## TASK TO COMPLETE:
Return the count of lines in the records that include the string "Some", and nothing besides it.

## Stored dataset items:
────────────────────────────────────────

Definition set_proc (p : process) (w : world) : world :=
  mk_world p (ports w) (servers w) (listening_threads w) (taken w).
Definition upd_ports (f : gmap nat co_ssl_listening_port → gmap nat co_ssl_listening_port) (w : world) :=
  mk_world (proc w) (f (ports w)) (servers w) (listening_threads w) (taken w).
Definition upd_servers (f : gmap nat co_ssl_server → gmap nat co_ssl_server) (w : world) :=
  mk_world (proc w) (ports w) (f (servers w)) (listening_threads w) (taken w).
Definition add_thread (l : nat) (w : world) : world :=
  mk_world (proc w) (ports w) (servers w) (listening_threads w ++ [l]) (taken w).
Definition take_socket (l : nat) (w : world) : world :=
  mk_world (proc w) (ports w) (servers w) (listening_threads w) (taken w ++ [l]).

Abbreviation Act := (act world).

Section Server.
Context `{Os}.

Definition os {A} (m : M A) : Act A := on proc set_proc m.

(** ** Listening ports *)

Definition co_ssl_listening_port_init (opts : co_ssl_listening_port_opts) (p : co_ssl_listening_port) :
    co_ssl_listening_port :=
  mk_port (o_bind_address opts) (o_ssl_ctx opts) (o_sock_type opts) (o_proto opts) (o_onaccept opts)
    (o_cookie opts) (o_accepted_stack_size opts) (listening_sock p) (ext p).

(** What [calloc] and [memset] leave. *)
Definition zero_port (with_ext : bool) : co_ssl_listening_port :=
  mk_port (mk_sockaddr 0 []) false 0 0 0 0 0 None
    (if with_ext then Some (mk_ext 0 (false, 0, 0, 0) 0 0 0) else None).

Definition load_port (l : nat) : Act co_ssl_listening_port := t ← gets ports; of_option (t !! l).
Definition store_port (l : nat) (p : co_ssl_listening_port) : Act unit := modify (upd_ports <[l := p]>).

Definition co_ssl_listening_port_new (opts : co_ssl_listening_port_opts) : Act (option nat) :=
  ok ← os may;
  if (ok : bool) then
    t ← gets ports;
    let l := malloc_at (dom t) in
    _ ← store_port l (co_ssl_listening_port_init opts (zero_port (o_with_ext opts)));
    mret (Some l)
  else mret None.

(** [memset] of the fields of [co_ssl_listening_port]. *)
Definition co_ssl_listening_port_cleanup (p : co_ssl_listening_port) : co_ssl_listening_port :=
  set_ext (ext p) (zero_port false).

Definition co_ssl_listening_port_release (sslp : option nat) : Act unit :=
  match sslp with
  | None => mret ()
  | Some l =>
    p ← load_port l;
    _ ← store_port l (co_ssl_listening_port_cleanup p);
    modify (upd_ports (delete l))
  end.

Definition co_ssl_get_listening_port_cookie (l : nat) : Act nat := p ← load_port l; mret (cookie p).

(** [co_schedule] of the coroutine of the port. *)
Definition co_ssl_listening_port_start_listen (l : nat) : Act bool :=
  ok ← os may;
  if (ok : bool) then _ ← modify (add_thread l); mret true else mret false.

────────────────────────────────────────

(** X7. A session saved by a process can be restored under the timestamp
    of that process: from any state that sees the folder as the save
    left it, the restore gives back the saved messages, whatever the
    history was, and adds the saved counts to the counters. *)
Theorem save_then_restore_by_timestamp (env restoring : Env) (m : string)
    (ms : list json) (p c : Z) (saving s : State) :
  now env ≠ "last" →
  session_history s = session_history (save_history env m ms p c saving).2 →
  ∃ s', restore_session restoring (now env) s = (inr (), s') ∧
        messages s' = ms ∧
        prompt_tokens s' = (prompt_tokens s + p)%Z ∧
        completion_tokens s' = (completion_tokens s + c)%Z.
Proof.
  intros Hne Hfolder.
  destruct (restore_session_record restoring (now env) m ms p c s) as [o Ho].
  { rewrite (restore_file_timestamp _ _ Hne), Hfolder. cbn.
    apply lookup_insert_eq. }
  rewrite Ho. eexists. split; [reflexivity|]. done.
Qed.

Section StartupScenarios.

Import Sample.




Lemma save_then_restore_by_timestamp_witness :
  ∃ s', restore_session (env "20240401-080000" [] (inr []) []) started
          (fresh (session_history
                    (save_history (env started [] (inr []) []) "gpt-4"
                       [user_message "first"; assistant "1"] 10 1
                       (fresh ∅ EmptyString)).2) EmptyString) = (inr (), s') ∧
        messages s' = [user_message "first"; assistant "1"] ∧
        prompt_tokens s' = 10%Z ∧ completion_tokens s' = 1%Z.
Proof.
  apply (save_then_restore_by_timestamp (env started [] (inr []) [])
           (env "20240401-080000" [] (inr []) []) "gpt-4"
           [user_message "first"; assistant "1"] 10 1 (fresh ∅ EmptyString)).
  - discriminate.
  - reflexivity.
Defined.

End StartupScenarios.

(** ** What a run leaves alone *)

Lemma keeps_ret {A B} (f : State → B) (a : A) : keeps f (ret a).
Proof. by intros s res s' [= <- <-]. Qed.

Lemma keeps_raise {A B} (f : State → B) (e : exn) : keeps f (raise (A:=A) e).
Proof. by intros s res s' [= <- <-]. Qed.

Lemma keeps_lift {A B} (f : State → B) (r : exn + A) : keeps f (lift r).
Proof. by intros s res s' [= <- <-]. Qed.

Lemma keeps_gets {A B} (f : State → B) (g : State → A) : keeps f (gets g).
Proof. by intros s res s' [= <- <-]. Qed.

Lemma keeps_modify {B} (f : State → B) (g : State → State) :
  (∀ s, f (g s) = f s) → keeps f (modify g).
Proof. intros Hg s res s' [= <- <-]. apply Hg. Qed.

────────────────────────────────────────

## RESPONSE BOX:
3